--- GOAL OF THE EXERCISE ---
Give again, word for word, every line below from the one that has "destruct r as" through the one that has "- by apply wf_UpdateIPs.", both included, and no others.

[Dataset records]
Lemma wf_record_test ip r now p p' :
  pool_wf p → op_ok (OpRecordTest ip r now) → record_test ip r now p = Some p' → pool_wf p'.
Proof.
  intros W Hok [<- _]%locked_inv. destruct (allIPs p !! ip) as [l|]; [|done].
  destruct (heap p !! l) as [st|] eqn:Hl; [|done]. pose proof (wf_fresh _ W _ _ Hl).
  destruct r as [lat|]; simpl in Hok; eapply wf_set_stats; eauto; simpl; lia.
Qed.

Lemma wf_run_op op p p' : pool_wf p → op_ok op → run_op op p = Some p' → pool_wf p'.
Proof.
  intros W Hok. destruct op; [| | | | | | | | |by eapply wf_record_test]; simpl;
    try (intros (q & Hq & ->)%fmap_Some);
    try (intros [<- _]%locked_inv || (apply locked_inv in Hq as [<- _])); simpl.
  - by apply wf_UpdateIPs.
  - destruct (running p); [done|by eapply wf_flags].
  - destruct (running p); [by eapply wf_flags|done].
  - by apply wf_prune.
  - by apply wf_set_active.
  - unfold ReportFailure in Hq. destruct (mu_held p); [done|].
    destruct (allIPs p !! ip) as [l|].
    + destruct (heap p !! l) as [st|] eqn:Hl; injection Hq as <-; simpl.
      * eapply wf_flags; [by apply wf_set_failure|done..].
      * by eapply wf_flags.
    + destruct (rebuildActiveIPs p) as [p1|] eqn:E; [|done]. injection Hq as <-.
      apply locked_inv in E as [<- _]. by apply wf_set_active.
  - destruct (allIPs p !! ip) as [l|]; [|done]. destruct (heap p !! l) as [st|] eqn:Hl; [|done].
    pose proof (wf_fresh _ W _ _ Hl). destruct (Z.ltb_spec 0 (st_Failures st)); [|done].
    eapply wf_set_stats; eauto; simpl; lia.
  - unfold begin_check. destruct (checkRunning p); [done|]. intros [= <-]. by eapply wf_flags.
  - intros [= <-]. by eapply wf_flags.
Qed.

Lemma wf_empty : pool_wf empty_pool.
Proof. split; simpl; [intros ??; rewrite lookup_empty; done..|set_solver|constructor]. Qed.

(** * What the pool promises *)

(** The statistics recorded for an address, and the addresses in use, best first. *)
Definition stats_of (p : CloudflarePool) (ip : string) : option IPStats :=
  allIPs p !! ip ≫= (heap p !!.).

Definition name_of (p : CloudflarePool) (l : nat) : string := default "" (st_IP <$> heap p !! l).

Definition active_ips (p : CloudflarePool) : list string := name_of p <$> activeIPs p.

(** The slice of active addresses is current: the healthy addresses, each once,
    by increasing latency. *)
Record ranked (p : CloudflarePool) : Prop := {
  ranked_sorted : StronglySorted (by_latency p) (activeIPs p);
  ranked_nodup : NoDup (active_ips p);
  ranked_healthy ip : ip ∈ active_ips p ↔ ∃ st, stats_of p ip = Some st ∧ healthy st = true;
}.

Lemma stats_of_entry p ip l :
  pool_wf p → allIPs p !! ip = Some l → ∃ st, stats_of p ip = Some st ∧ heap p !! l = Some st ∧ st_IP st = ip.
Proof.
  intros W Hl. destruct (wf_all _ W _ _ Hl) as (_ & _ & st & Hst & Hip).
  exists st. unfold stats_of. rewrite Hl. simpl. auto.
Qed.

Lemma name_of_entry p ip l : pool_wf p → allIPs p !! ip = Some l → name_of p l = ip.
Proof. intros W (st & _ & Hst & <-)%stats_of_entry; [|done]. unfold name_of. by rewrite Hst. Qed.

Lemma fresh_active_names p ip :
  pool_wf p →
  ip ∈ name_of p <$> fresh_active p ↔ ∃ st, stats_of p ip = Some st ∧ healthy st = true.
Proof.
  intros W. rewrite list_elem_of_fmap. setoid_rewrite elem_of_fresh_active. split.
  - intros (l & -> & ip0 & st & Hm & Hst & Hh). rewrite (name_of_entry p ip0 l) by done.
    exists st. unfold stats_of. by rewrite Hm.
  - intros (st & Hs & Hh). unfold stats_of in Hs. apply bind_Some in Hs as (l & Hm & Hst).
    exists l. rewrite (name_of_entry p ip l) by done. split; [done|]. by exists ip, st.
Qed.

Lemma ranked_fresh p : pool_wf p → ranked (set_active p (fresh_active p)).
Proof.
  intros W. split; unfold active_ips; simpl.
  - exact (Sorted_fresh_active p).
  - apply NoDup_fmap_2_strong; [|by apply NoDup_fresh_active].
    intros l1 l2 (ip1 & st1 & H1 & _)%elem_of_fresh_active (ip2 & st2 & H2 & _)%elem_of_fresh_active.
    change (name_of p l1 = name_of p l2 → l1 = l2).
    rewrite (name_of_entry p ip1 l1), (name_of_entry p ip2 l2) by done. congruence.
  - intros ip. exact (fresh_active_names p ip W).
Qed.

Lemma reachable_wf p : pool_reachable p → pool_wf p.
Proof. induction 1; [apply wf_empty|by eapply wf_run_op]. Qed.

(** [UpdateIPs] as a function of the recorded statistics. *)
Lemma stats_of_UpdateIPs ips p p' ip :
  pool_wf p → UpdateIPs ips p = Some p' →
  stats_of p' ip = if decide (configured ips ip) then Some (default (mkIPStats ip 0 0 0) (stats_of p ip)) else None.
Proof.
  intros W. unfold UpdateIPs.
  destruct (update_map (allIPs p) ips (heap p, next p, ∅)) as [[h n] m] eqn:Hu.
  intros [<- _]%locked_inv. destruct (update_map_store _ _ _ _ _ _ _ _ Hu) as (_ & Hold & _).
  destruct (update_map_entry _ _ _ _ _ _ _ _ ip Hu) as [Hin Hout]. unfold stats_of at 1. simpl.
  case_decide as Hc; [|rewrite Hout by done; by rewrite lookup_empty].
  specialize (Hin Hc). unfold update_entry in Hin. destruct (allIPs p !! ip) as [l|] eqn:Hl.
  - destruct (stats_of_entry p ip l W Hl) as (st & Hs & Hst & _). rewrite Hin, Hs. simpl.
    rewrite Hold; [done|]. by apply (wf_fresh _ W) in Hst as [? _].
  - destruct Hin as (l & _ & Hm & Hst). rewrite Hm. simpl. rewrite Hst. unfold stats_of. by rewrite Hl.
Qed.

Lemma UpdateIPs_ranked ips p p' : pool_wf p → UpdateIPs ips p = Some p' → ranked p'.
Proof.
  intros W Hu. pose proof (wf_UpdateIPs _ _ _ W Hu) as W'. revert Hu. unfold UpdateIPs.
  destruct (update_map (allIPs p) ips (heap p, next p, ∅)) as [[h n] m].
  intros [<- _]%locked_inv. set (p2 := set_active _ _) in *.
  assert (fresh_active p2 = activeIPs p2) as E by done. pose proof (ranked_fresh p2 W') as R.
  rewrite E in R. exact R.
Qed.

(** ** One health check *)

Definition tested (result : option Z) (now : Z) (st : IPStats) : IPStats :=
  match result with
  | None => mkIPStats (st_IP st) (st_Failures st + 1) 0 now
  | Some latency => mkIPStats (st_IP st) 0 latency now
  end.

Definition test_ok (test : string → option Z) : Prop := ∀ ip lat, test ip = Some lat → 0 <= lat.
(* ===== verification/Settings.v ===== *)
(** The settings half of [RuleManager] in [proxy/proxy.go]: defaults, the getters
    and setters, and the settings file.

    A JSON file is modelled at the level of the Go value it decodes to: [Doc v].
    [json.MarshalIndent] followed by [json.Unmarshal] gives the value back for
    these structs: an [omitempty] string, slice or number that is left out decodes
    to its zero value, and the [*bool] fields are always written. *)

From coqutil Require Import Datatypes.RecordSetters.
From S2P Require Import Prelude GoStrings GoNet Types.
Export DoubleBraceUpdate.

(** * Files *)

Inductive file (A : Type) : Type :=
  | Absent
  | Doc (v : A)
  | Garbage          (** present, but not decodable *)
  | Unreadable.      (** [os.ReadFile] fails with another error *)
Arguments Absent {A}.
Arguments Doc {A} _.
Arguments Garbage {A}.
Arguments Unreadable {A}.

(** What the file system answers to [MkdirAll] and [WriteFile]: success, or an
    error with what is left in the file. *)
Inductive write_result (A : Type) : Type :=
  | Written
  | WriteFails (msg : string) (rest : file A).
Arguments Written {A}.
Arguments WriteFails {A} _ _.

Definition write_file {A} (w : write_result A) (v : A) : outcome unit * file A :=
  match w with
  | Written => (Ok tt, Doc v)
  | WriteFails msg rest => (Err msg, rest)
  end.

(** * The settings *)

(** The settings fields of [RuleManager]. *)
Record Settings := mkSettings {
  cloudflareConfig : CloudflareConfig;
  tunConfig : TUNConfig;
  closeToTray : bool;
  autoStart : bool;
  showMainOnAutoStart : bool;
  autoEnableProxyOnAutoStart : bool;
  serverHost : string;
  serverAuth : string;
  listenPort : string;
  listenHost : string;
  socksAddr : string;
  socksHost : string;
  socksPort : string;
  autoRoutingConfig : AutoRoutingConfig;
  language : string;
  theme : string;
  country : string;
}.

(** [SettingsConfig]; a [*bool] is an option. *)
Record SettingsConfig := mkSettingsConfig {
  sc_ListenPort : string;
  sc_ListenHost : string;
  sc_SocksAddr : string;
  sc_SocksHost : string;
  sc_SocksPort : string;
  sc_ServerHost : string;
  sc_ServerAuth : string;
  sc_CloseToTray : option bool;
  sc_AutoStart : option bool;
  sc_ShowMainWindowOnAutoStart : option bool;
  sc_AutoEnableProxyOnAutoStart : option bool;
  sc_AutoRouting : AutoRoutingConfig;
  sc_TUN : TUNConfig;
  sc_Language : string;
  sc_Theme : string;
  sc_Country : string;
  sc_CloudflareConfig : CloudflareConfig;
}.

Definition CloudflareConfig_zero : CloudflareConfig := mkCloudflareConfig [] false "".
Definition TUNConfig_zero : TUNConfig := mkTUNConfig false 0 false false false.
Definition AutoRoutingConfig_zero : AutoRoutingConfig := mkAutoRoutingConfig "" "" "".

(** The settings [NewRuleManager] starts with. *)
Definition Settings_new : Settings :=
  mkSettings CloudflareConfig_zero TUNConfig_zero true false true false "" "" "" "" "" "" ""
    AutoRoutingConfig_zero "" "" "".

(** [if f == "" { f = d }]. *)
Definition or_default (d f : string) : string := if bool_decide (f = "") then d else f.

Section settings.
(** [runtime.GOOS == "windows"]. *)
Context (windows : bool).

Definition normalizeTUNConfig (cfg : TUNConfig) : TUNConfig :=
  let cfg := if (tun_MTU cfg <=? 0)%Z then cfg {{ tun_MTU := 9000%Z }} else cfg in
  if windows then cfg {{ tun_StrictRoute := false }} else cfg.

Definition applySettingsDefaults (s : Settings) : Settings :=
  s {{ listenPort ::= or_default "8080"; listenHost ::= or_default "127.0.0.1";
       socksAddr ::= or_default "127.0.0.1:1080"; socksHost ::= or_default "127.0.0.1";
       socksPort ::= or_default "1080"; tunConfig ::= normalizeTUNConfig }}.

(** The document [saveSettingsConfig] marshals. *)
Definition settings_doc (s : Settings) : SettingsConfig :=
  {| sc_ListenPort := or_default "8080" (listenPort s);
     sc_ListenHost := or_default "127.0.0.1" (listenHost s);
     sc_SocksAddr := or_default "127.0.0.1:1080" (socksAddr s);
     sc_SocksHost := or_default "127.0.0.1" (socksHost s);
     sc_SocksPort := or_default "1080" (socksPort s);
     sc_ServerHost := serverHost s;
     sc_ServerAuth := serverAuth s;
     sc_CloseToTray := Some (closeToTray s);
     sc_AutoStart := Some (autoStart s);
     sc_ShowMainWindowOnAutoStart := Some (showMainOnAutoStart s);
     sc_AutoEnableProxyOnAutoStart := Some (autoEnableProxyOnAutoStart s);
     sc_AutoRouting := autoRoutingConfig s;
     sc_TUN := normalizeTUNConfig (tunConfig s);
     sc_Language := language s;
     sc_Theme := theme s;
     sc_Country := country s;
     sc_CloudflareConfig := cloudflareConfig s |}.

(** [saveSettingsConfig]: the error, the settings file. *)
Definition saveSettingsConfig (w : write_result SettingsConfig) (s : Settings)
    : outcome unit * file SettingsConfig :=
  write_file w (settings_doc s).

Definition saveDefaultSettingsConfig (w : write_result SettingsConfig) (s : Settings)
    : outcome unit * Settings * file SettingsConfig :=
  let s := applySettingsDefaults
    (s {{ closeToTray := true; autoStart := false; showMainOnAutoStart := true;
          autoEnableProxyOnAutoStart := false }}) in
  let '(r, f) := saveSettingsConfig w s in (r, s, f).

(** The assignments of [loadSettingsConfig] once the file is decoded. *)
Definition keep_or (v f : string) : string := if bool_decide (v = "") then f else v.

Definition load_socks_compat (config : SettingsConfig) (s : Settings) : Settings :=
  if negb (bool_decide (sc_SocksAddr config = "")) && bool_decide (sc_SocksHost config = "")
     && bool_decide (sc_SocksPort config = "") then
    match SplitHostPort (sc_SocksAddr config) with
    | Some (h, p) => s {{ socksHost := h; socksPort := p }}
    | None => s
    end
  else s.

Definition apply_config (config : SettingsConfig) (s : Settings) : Settings :=
  let s := s {{ closeToTray := true; autoStart := false; showMainOnAutoStart := true;
                autoEnableProxyOnAutoStart := false;
                cloudflareConfig := sc_CloudflareConfig config; tunConfig := sc_TUN config;
                serverHost := sc_ServerHost config; serverAuth := sc_ServerAuth config;
                listenPort ::= keep_or (sc_ListenPort config);
                listenHost ::= keep_or (sc_ListenHost config);
                socksAddr ::= keep_or (sc_SocksAddr config);
                socksHost ::= keep_or (sc_SocksHost config);
                socksPort ::= keep_or (sc_SocksPort config) }} in
  let s := load_socks_compat config s in
  let s := s {{ autoRoutingConfig := sc_AutoRouting config; language := sc_Language config;
                theme := sc_Theme config; country := sc_Country config;
                closeToTray ::= λ d, default d (sc_CloseToTray config);
                autoStart ::= λ d, default d (sc_AutoStart config);
                showMainOnAutoStart ::= λ d, default d (sc_ShowMainWindowOnAutoStart config);
                autoEnableProxyOnAutoStart ::= λ d, default d (sc_AutoEnableProxyOnAutoStart config) }} in
  applySettingsDefaults s.

Definition loadSettingsConfig (f : file SettingsConfig) (w : write_result SettingsConfig) (s : Settings)
    : outcome unit * Settings * file SettingsConfig :=
  match f with
  | Absent => saveDefaultSettingsConfig w s
  | Unreadable => (Err "read settings", s, f)
  | Garbage => (Err "unmarshal settings", s, f)
  | Doc config => (Ok tt, apply_config config s, f)
  end.

(** * Getters and setters *)

Definition GetTUNConfig (s : Settings) : TUNConfig := normalizeTUNConfig (tunConfig s).
Definition GetTheme (s : Settings) : string := or_default "light" (theme s).
Definition GetCountry (s : Settings) : string := or_default "iran" (country s).

Definition SetSocksAddr (addr : string) (s : Settings) : Settings :=
  match SplitHostPort addr with
  | Some (h, p) => s {{ socksAddr := addr; socksHost := h; socksPort := p }}
  | None => s {{ socksAddr := addr }}
  end.

(** The setters that save: the field update, then [saveSettingsConfig]. *)
Definition save_after (w : write_result SettingsConfig) (s : Settings)
    : outcome unit * Settings * file SettingsConfig :=
  let '(r, f) := saveSettingsConfig w s in (r, s, f).

Definition UpdateServerConfig host auth w s := save_after w (s {{ serverHost := host; serverAuth := auth }}).
Definition UpdateCloudflareConfig cfg w s := save_after w (s {{ cloudflareConfig := cfg }}).
Definition UpdateTUNConfig cfg w s := save_after w (s {{ tunConfig := normalizeTUNConfig cfg }}).
Definition SetCloseToTray enabled w s := save_after w (s {{ closeToTray := enabled }}).
Definition SetAutoStart enabled w s := save_after w (s {{ autoStart := enabled }}).
Definition SetShowMainWindowOnAutoStart enabled w s := save_after w (s {{ showMainOnAutoStart := enabled }}).
Definition SetAutoEnableProxyOnAutoStart enabled w s := save_after w (s {{ autoEnableProxyOnAutoStart := enabled }}).
Definition SetLanguage lang w s := save_after w (s {{ language := lang }}).
Definition SetTheme v w s := save_after w (s {{ theme := v }}).
Definition SetCountry v w s := save_after w (s {{ country := v }}).

(** The setters that do not save. *)
Definition SetListenPort (port : string) (s : Settings) : Settings := s {{ listenPort := port }}.
Definition SetListenHost (host : string) (s : Settings) : Settings := s {{ listenHost := host }}.
Definition SetSocksHost (host : string) (s : Settings) : Settings := s {{ socksHost := host }}.
Definition SetSocksPort (port : string) (s : Settings) : Settings := s {{ socksPort := port }}.

(** The operations that end by saving. *)
Inductive saving_op : (write_result SettingsConfig → Settings → outcome unit * Settings * file SettingsConfig) → Prop :=
  | op_default : saving_op saveDefaultSettingsConfig
  | op_server host auth : saving_op (UpdateServerConfig host auth)
  | op_cloudflare cfg : saving_op (UpdateCloudflareConfig cfg)
  | op_tun cfg : saving_op (UpdateTUNConfig cfg)
  | op_tray b : saving_op (SetCloseToTray b)
  | op_autostart b : saving_op (SetAutoStart b)
  | op_showmain b : saving_op (SetShowMainWindowOnAutoStart b)
  | op_autoenable b : saving_op (SetAutoEnableProxyOnAutoStart b)
  | op_language v : saving_op (SetLanguage v)
  | op_theme v : saving_op (SetTheme v)
  | op_country v : saving_op (SetCountry v).

(** * Lemmas *)

Lemma or_default_nonempty d f : d ≠ "" → or_default d f ≠ "".
Proof. unfold or_default. by case_bool_decide. Qed.

Lemma keep_or_nonempty v f : v ≠ "" → keep_or v f = v.
Proof. unfold keep_or. by case_bool_decide. Qed.

Lemma or_default_idemp d f : or_default d (or_default d f) = or_default d f.
Proof. unfold or_default. repeat case_bool_decide; congruence. Qed.

Lemma normalizeTUNConfig_idemp cfg : normalizeTUNConfig (normalizeTUNConfig cfg) = normalizeTUNConfig cfg.
Proof.
  destruct cfg as [e mtu d a st]. unfold normalizeTUNConfig, apply_update, constant; simpl.
  destruct (Z.leb_spec mtu 0); destruct windows; simpl; try done.
  all: destruct (Z.leb_spec mtu 0); [lia|done].
Qed.

Lemma applySettingsDefaults_idemp s : applySettingsDefaults (applySettingsDefaults s) = applySettingsDefaults s.
Proof.
  destruct s. unfold applySettingsDefaults, apply_update, constant; simpl.
  by rewrite !or_default_idemp, normalizeTUNConfig_idemp.
Qed.

(** What is loaded back, whatever the settings in memory at that time. *)
Lemma apply_settings_doc s s0 : apply_config (settings_doc s) s0 = applySettingsDefaults s.
Proof.
  assert (Hn : sc_SocksHost (settings_doc s) ≠ "") by (by apply or_default_nonempty).
  unfold apply_config, load_socks_compat. rewrite (bool_decide_eq_false_2 _ Hn), andb_false_r. simpl.
  destruct s, s0. unfold applySettingsDefaults, apply_update, constant, settings_doc; simpl.
  rewrite !keep_or_nonempty by (by apply or_default_nonempty).
  by rewrite !or_default_idemp, normalizeTUNConfig_idemp.
Qed.

Lemma saving_op_saves op w s r s' f :
  saving_op op → op w s = (r, s', f) → (r, f) = saveSettingsConfig w s'.
Proof.
  intros Hop. destruct Hop; cbv beta delta [saveDefaultSettingsConfig UpdateServerConfig UpdateCloudflareConfig
    UpdateTUNConfig SetCloseToTray SetAutoStart SetShowMainWindowOnAutoStart SetAutoEnableProxyOnAutoStart
    SetLanguage SetTheme SetCountry save_after] zeta;
    destruct (saveSettingsConfig w _) as [r0 f0] eqn:E; intros [= <- <- <-]; symmetry; exact E.
Qed.

(** * Properties *)

(** After any operation that saves and reports success, a restart that loads
    the settings file gets back the settings in memory, with the defaults filled
    in, whatever values the new process had. *)
Theorem saved_settings_reload op w s s' f w' s0 :
  saving_op op → op w s = (Ok tt, s', f) →
  loadSettingsConfig f w' s0 = (Ok tt, applySettingsDefaults s', f).
Proof.
  intros Hop Hr. pose proof (saving_op_saves _ _ _ _ _ _ Hop Hr) as E.
  unfold saveSettingsConfig, write_file in E. destruct w; [|done]. injection E as ->.
  simpl. by rewrite apply_settings_doc.
Qed.

(** Every load that succeeds leaves complete settings: no address or port is
    empty, the MTU is positive, and on Windows strict routing is off; a legacy file
    that has only the combined SOCKS address fills the host and the port from it. *)
Theorem loadSettingsConfig_complete f w s s' f' :
  loadSettingsConfig f w s = (Ok tt, s', f') →
  listenPort s' ≠ "" ∧ listenHost s' ≠ "" ∧ socksAddr s' ≠ "" ∧ socksHost s' ≠ "" ∧ socksPort s' ≠ "" ∧
  (0 < tun_MTU (tunConfig s'))%Z ∧ (windows = true → tun_StrictRoute (tunConfig s') = false) ∧
  (∀ config h p, f = Doc config → sc_SocksHost config = "" → sc_SocksPort config = "" →
     SplitHostPort (sc_SocksAddr config) = Some (h, p) → h ≠ "" → p ≠ "" → socksHost s' = h ∧ socksPort s' = p).
Proof.
  intros Hl.
  assert (Hd : ∃ s1, s' = applySettingsDefaults s1 ∧
    ∀ config, f = Doc config → s' = apply_config config s).
  { unfold loadSettingsConfig, saveDefaultSettingsConfig in Hl. destruct f as [|config| |]; simpl in Hl; try done.
    - destruct (saveSettingsConfig w _). injection Hl as _ <- _. eexists. split; [reflexivity|done].
    - injection Hl as <- <-. eexists. split; [reflexivity|]. by intros ? [= ->]. }
  destruct Hd as (s1 & -> & Hc).
  assert (Hmtu : ∀ c, (0 < tun_MTU (normalizeTUNConfig c))%Z ∧ (windows = true → tun_StrictRoute (normalizeTUNConfig c) = false)).
  { intros [e mtu d a st]. unfold normalizeTUNConfig, apply_update, constant; simpl.
    destruct (Z.leb_spec mtu 0); destruct windows; simpl; split; (lia || done). }
  split_and!; try (by apply or_default_nonempty); try apply Hmtu.
  intros config h p Hf Hh Hp Hs Hhn Hpn. rewrite (Hc config Hf).
  unfold apply_config, load_socks_compat. rewrite (bool_decide_eq_true_2 _ Hh), (bool_decide_eq_true_2 _ Hp).
  rewrite bool_decide_false by (intros E; rewrite E in Hs; done). rewrite Hs. simpl.
  unfold apply_update, constant, or_default; simpl. by rewrite !bool_decide_false.
Qed.
End settings.

Lemma saved_settings_reload_witness :
  let '(_, s, f) := SetTheme true "dark" Written Settings_new in
  loadSettingsConfig true f Written Settings_new = (Ok tt, applySettingsDefaults true s, f).
Proof.
  apply (saved_settings_reload true (SetTheme true "dark") Written Settings_new); [constructor|reflexivity].
Defined.

Definition legacy_doc : SettingsConfig :=
  (settings_doc true Settings_new) {{ sc_SocksAddr := "0.0.0.0:9050"; sc_SocksHost := ""; sc_SocksPort := "" }}.

Lemma loadSettingsConfig_complete_witness :
  ∃ s', loadSettingsConfig true (Doc legacy_doc) Written Settings_new = (Ok tt, s', Doc legacy_doc) ∧
    socksHost s' = "0.0.0.0" ∧ socksPort s' = "9050".
Proof.
  eexists. split; [reflexivity|].
  eapply (loadSettingsConfig_complete true (Doc legacy_doc) Written Settings_new _ (Doc legacy_doc));
    [reflexivity|reflexivity|..]; vm_compute; reflexivity || discriminate.
Defined.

--- SOLUTION FOR THIS PROBLEM ---
  destruct r as [lat|]; simpl in Hok; eapply wf_set_stats; eauto; simpl; lia.
Qed.

Lemma wf_run_op op p p' : pool_wf p → op_ok op → run_op op p = Some p' → pool_wf p'.
Proof.
  intros W Hok. destruct op; [| | | | | | | | |by eapply wf_record_test]; simpl;
    try (intros (q & Hq & ->)%fmap_Some);
    try (intros [<- _]%locked_inv || (apply locked_inv in Hq as [<- _])); simpl.
  - by apply wf_UpdateIPs.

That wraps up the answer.